I'm writing my first article on the subject of comparing our national (Finnish) lung cancer population to the Swedish and Danish to see, if there are significant differences between the two patient populations. I've gathered a total of ~600 patients worth of real world data here in Finland and I'm trying to compare it to the other Nordic populations to find some shred of evidence for the reason of our national lung cancer care shortcomings presented in a massive study published a few years prior. I chose two studies as points of comparison: one Swedish and one Danish article.

The problem:

I do not have access to the other Nordic cancer registries, nor was I able to gain access to the primary datasets of said articles. All I was left was the data presented in the articles themselves, which was enough for simple "X > Y"-type of table comparison, but as I was lacking the primary data itself, hence no std errors, variances etcetc, I ran out of tools to perform any meaningful statistical analyses on said population differences. The data in the articles themselves is just registry data presented in bulk (e.g. survival of smoking males in the Swedish population with p-values, total N, proportions and so on) with Kaplan-Meier survival plots.

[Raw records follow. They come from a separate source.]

(** While a call is in flight, every step but the barrier's return keeps it
    in flight, and appends to the trace exactly the kernel call of a worker
    that had not run yet. *)
Lemma flight_step N reg base nd k ph l s s' :
  0 < k ->
  pool_inv N s -> static_inv N reg s ->
  flight_inv reg base nd k ph s ->
  same_call l ->
  sys_step l s = Some s' ->
  caller s' <> [] ->
  flight_inv reg base nd k ph s'.
Proof.
  intros Hk [p_ w0_ rest_ flight c Hpool_ Hws_ Hint Hall Hlen Hsz Hph Hw0 Hc Hrest]
         [p1 Hpool1 Hdvc Hker Hpk Hidx]
         [p w0 rest before0 ran Hpool Hws Hact Hphase Hfa Hpl0 Hpl Htr Hnd Hran]
         Hsame Hstep Hnonempty.
  rewrite Hpool in Hpool_, Hpool1. injection Hpool_ as <-. injection Hpool1 as <-.
  rewrite Hws in Hws_. injection Hws_ as <- <-.
  assert (flight = true) as -> by (eapply flight_at_in_flight; eassumption).
  destruct Hrest as [Hrest Hcount].
  destruct l as [nd' | | i]; [destruct Hsame | |]; simpl in Hstep.
  - unfold caller_step in Hstep.
    inversion Hfa as [He Hb | He Hb | He Hb | He Hb]; subst before0;
      rewrite <- He in Hstep; simpl in Hstep;
      try (rewrite Hpool in Hstep; simpl in Hstep).
    + injection Hstep as <-.
      eapply FlightInv with (before0 := true) (ran := ran); simpl; eauto.
      constructor.
    + rewrite Hws in Hstep. simpl in Hstep. rewrite Hpl0 in Hstep.
      pose proof (exec_active_shard reg p nd k 0 Hpk Hact Hk) as Hex.
      change (shard_thread 0) with Caller in Hex. rewrite Hex in Hstep.
      injection Hstep as <-.
      destruct (ran_extend (w0 :: rest) 0 w0
                  (set_payload w0 (shard_payload nd k 0 false)) ran) as [Hnd' Hran'];
        try assumption; try reflexivity.
      { rewrite Hpl0. discriminate. }
      { simpl. apply shard_done_node. exact Hk. }
      eapply FlightInv with (before0 := false) (ran := ran ++ [0%nat])
                            (w0 := set_payload w0 (shard_payload nd k 0 false))
                            (rest := rest); simpl; eauto.
      * constructor.
      * rewrite Htr. apply trace_extend.
    + injection Hstep as <-.
      eapply FlightInv with (before0 := false) (ran := ran); simpl; eauto.
      constructor.
    + destruct (barrier_open p); [| discriminate].
      injection Hstep as <-. simpl in Hnonempty. contradiction.
  - unfold worker_step in Hstep. rewrite Hpool in Hstep. simpl in Hstep.
    rewrite Hws in Hstep.
    destruct i as [| j]; simpl in Hstep.
    { destruct Hw0 as (_ & _ & Ht0). rewrite Ht0 in Hstep. discriminate. }
    destruct (rest !! j) as [w |] eqn:Hj; simpl in Hstep; [| discriminate].
    pose proof (Hpl j w Hj) as Hplw.
    pose proof (Forall_lookup_1 _ _ _ _ Hrest Hj) as Hfl.
    assert (Hjws : (w0 :: rest) !! S j = Some w) by exact Hj.
    destruct (thread w) eqn:Ht; try discriminate.
    + (* the worker wakes *)
      unfold mag_worker_await_work in Hstep. rewrite Hint in Hstep. simpl in Hstep.
      destruct (Z.ltb_spec (w_phase w) (phase p)) as [Hlt | Hge];
        simpl in Hstep; [| discriminate].
      injection Hstep as <-.
      eapply FlightInv with (before0 := before0) (ran := ran) (w0 := w0)
                            (rest := <[j := set_thread (set_w_phase w (phase p)) AtExec]> rest);
        simpl; eauto.
      * apply (lookup_insert_all
                 (fun j w => payload w = shard_payload nd k (S j) (before_exec (phase p) w)));
          [exact Hpl |].
        simpl. rewrite Hplw. unfold before_exec. rewrite Ht.
        destruct (Z.eqb_spec (w_phase w) (phase p)); [lia | reflexivity].
      * apply (ran_update (w0 :: rest) (S j) w); [exact Hjws | reflexivity | exact Hran].
    + (* the worker's kernel *)
      assert (Hbefore : before_exec (phase p) w = true)
        by (unfold before_exec; now rewrite Ht).
      rewrite Hbefore in Hplw. rewrite Hplw in Hstep.
      destruct (Z.lt_ge_cases (Z.of_nat (S j)) k) as [Hlt | Hge].
      * pose proof (exec_active_shard reg p nd k (S j) Hpk Hact Hlt) as Hex.
        change (shard_thread (S j)) with (WorkerThread (S j)) in Hex.
        rewrite Hex in Hstep.
        injection Hstep as <-.
        destruct (ran_extend (w0 :: rest) (S j) w
                    (set_thread (set_payload w (shard_payload nd k (S j) false)) AtSignal)
                    ran) as [Hnd' Hran'];
          try assumption.
        { rewrite Hplw. discriminate. }
        { simpl. apply shard_done_node. exact Hlt. }
        eapply FlightInv with
          (before0 := before0) (ran := ran ++ [S j]) (w0 := w0)
          (rest := <[j := set_thread (set_payload w (shard_payload nd k (S j) false))
                                     AtSignal]> rest);
          simpl; eauto.
        -- apply (lookup_insert_all
                   (fun j w => payload w = shard_payload nd k (S j) (before_exec (phase p) w)));
             [exact Hpl | reflexivity].
        -- rewrite Htr. apply trace_extend.
      * rewrite (exec_inactive_shard (WorkerThread (S j)) p nd k (S j) Hact Hge) in Hstep.
        injection Hstep as <-.
        eapply FlightInv with
          (before0 := before0) (ran := ran) (w0 := w0)
          (rest := <[j := set_thread (set_payload w (shard_payload nd k (S j) false))
                                     AtSignal]> rest);
          simpl; eauto.
        -- apply (lookup_insert_all
                   (fun j w => payload w = shard_payload nd k (S j) (before_exec (phase p) w)));
             [exact Hpl | reflexivity].
        -- now rewrite app_nil_r.
        -- apply (ran_update (w0 :: rest) (S j) w); [exact Hjws | | exact Hran].
           change (node (shard_payload nd k (S j) false) = node (payload w)).
           rewrite Hplw. rewrite shard_idle_node by exact Hge. reflexivity.
    + (* the worker counts itself *)
      injection Hstep as <-.
      assert (Hwp : w_phase w = phase p).
      { destruct Hfl as [(Ht' & _) | (_ & Hp & _)]; [congruence | exact Hp]. }
      eapply FlightInv with (before0 := before0) (ran := ran) (w0 := w0)
                            (rest := <[j := set_thread w AtAwait]> rest);
        simpl; eauto.
      * apply (lookup_insert_all
                 (fun j w => payload w = shard_payload nd k (S j) (before_exec (phase p) w)));
          [exact Hpl |].
        simpl. rewrite Hplw. unfold before_exec. rewrite Ht. simpl.
        rewrite Hwp, Z.eqb_refl. reflexivity.
      * apply (ran_update (w0 :: rest) (S j) w); [exact Hjws | reflexivity | exact Hran].
Qed.

(** When the barrier returns, the kernels that have run are those of the
    workers below the width, each once. *)
Lemma flight_barrier_return N reg base nd k ph l s s' :
  0 < k <= N ->
  pool_inv N s ->
  flight_inv reg base nd k ph s ->
  same_call l ->
  sys_step l s = Some s' ->
  caller s' = [] ->
  exists p ran,
    pool (device s') = Some p /\ phase p = ph /\ num_active_workers p = k /\
    num_completed p = num_allocated_workers p /\
    trace s' = base ++ map (shard_event reg nd k) ran /\
    ran ≡ₚ seq 0 (Z.to_nat k).
Proof.
  intros Hk [p_ w0_ rest_ flight c Hpool_ Hws_ Hint Hall Hlen Hsz Hph Hw0 Hc Hrest]
         [p w0 rest before0 ran Hpool Hws Hact Hphase Hfa Hpl0 Hpl Htr Hnd Hran]
         Hsame Hstep Hempty.
  rewrite Hpool in Hpool_. injection Hpool_ as <-.
  rewrite Hws in Hws_. injection Hws_ as <- <-.
  assert (flight = true) as -> by (eapply flight_at_in_flight; eassumption).
  destruct Hrest as [Hrest Hcount].
  destruct l as [nd' | | i]; [destruct Hsame | |]; simpl in Hstep.
  - unfold caller_step in Hstep.
    inversion Hfa as [He Hb | He Hb | He Hb | He Hb]; subst before0;
      rewrite <- He in Hstep, Hc; simpl in Hstep;
      try (rewrite Hpool in Hstep; simpl in Hstep).
    + injection Hstep as <-. discriminate.
    + rewrite Hws in Hstep. simpl in Hstep.
      destruct (exec_if_active Caller p (payload w0)). injection Hstep as <-. discriminate.
    + injection Hstep as <-. discriminate.
    + destruct (barrier_open p) eqn:Hopen; [| discriminate].
      injection Hstep as <-. simpl.
      unfold barrier_open in Hopen. apply Z.eqb_eq in Hopen.
      inversion Hc; subst c.
      assert (Hparked : Forall (parked (phase p)) rest) by (apply all_done_parked; lia).
      exists p, ran. repeat split; try assumption.
      apply NoDup_Permutation; [exact Hnd | apply NoDup_seq |].
      intros x. rewrite Hran, elem_of_seq. split.
      * intros (w & Hw & Hnode). destruct x as [| j]; [lia |].
        simpl in Hw. rewrite (Hpl j w Hw) in Hnode.
        pose proof (Forall_lookup_1 _ _ _ _ Hparked Hw) as [Ht Hp].
        unfold before_exec in Hnode. rewrite Ht, Hp, Z.eqb_refl in Hnode.
        destruct (Z.lt_ge_cases (Z.of_nat (S j)) k) as [Hlt | Hge]; [lia |].
        rewrite shard_idle_node in Hnode by exact Hge. discriminate.
      * intros Hx. destruct x as [| j].
        -- exists w0. split; [reflexivity |]. rewrite Hpl0. apply shard_done_node. lia.
        -- destruct (lookup_lt_is_Some_2 rest j) as [w Hw]; [lia |].
           exists w. split; [exact Hw |]. rewrite (Hpl j w Hw).
           pose proof (Forall_lookup_1 _ _ _ _ Hparked Hw) as [Ht Hp].
           unfold before_exec. rewrite Ht, Hp, Z.eqb_refl.
           apply shard_done_node. lia.
  - exfalso. unfold worker_step in Hstep. rewrite Hpool in Hstep. simpl in Hstep.
    destruct (workers p !! i) as [w |]; simpl in Hstep; [| discriminate].
    assert (Hkeep : caller s' = caller s).
    { destruct (thread w); try discriminate.
      - destruct (mag_worker_await_work w p) as [[go w'] |]; [| discriminate].
        injection Hstep as <-. reflexivity.
      - destruct (exec_if_active (WorkerThread i) p (payload w)).
        injection Hstep as <-. reflexivity.
      - injection Hstep as <-. reflexivity. }
    rewrite Hkeep in Hempty. rewrite Hempty in Hfa. inversion Hfa.
Qed.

To my knowledge I'm left with just very simple and superficial population comparisons, but it won't hurt to ask. Are there any possible methods for me to use to strengthen my analysis or should I just abandon my efforts as futile and move on to the analyses made inside my own population exclusively? Sure, I still have my comparison tables, but to me it just feels like my article isn't on solid ground with just those.
 

hlsmith

Less is more. Stay pure. Stay poor.
#2
You will likely have issues. I would conduct analyses using your own data and make superficial comparisons in your discussion section. Even if you had the data, there could be missing confounders or selection bias making the sets not comparable.

Of note, I know in R software there is a package for simulating survival data. For fun, it may be interesting to see if you could use that to play around with creating a plasmode simulation of some such.
 
Last edited:
#3
You will likely have issues. I would conduct analyses using your own data and make superficial comparisons in your discussion section. Even if you had the data, there could be missing confounders or selection bias making the sets not comparable.

Of note, I know in R software there is a package for simulating survival data. For fun, it may be interesting to see if you could use that to play around with creating a plasmode simulation of some such.
Thank you for quick reply!

But yeah, this is how I saw it too. As a rookie I have allocated way too much time creating this article only to find myself in this spot, hehe. But I guess I need to learn things the hard way.

Is the R package you are talking about perhaps the one named "simsurv"? I've studied R and learned to be somewhat proficient with it, so it wouldn't hurt to learn something new and perhaps even test it. Can't even consult my university hospital's statistician, since he is on a holiday leave, so I'm left soloing all this and try to make sense of it all.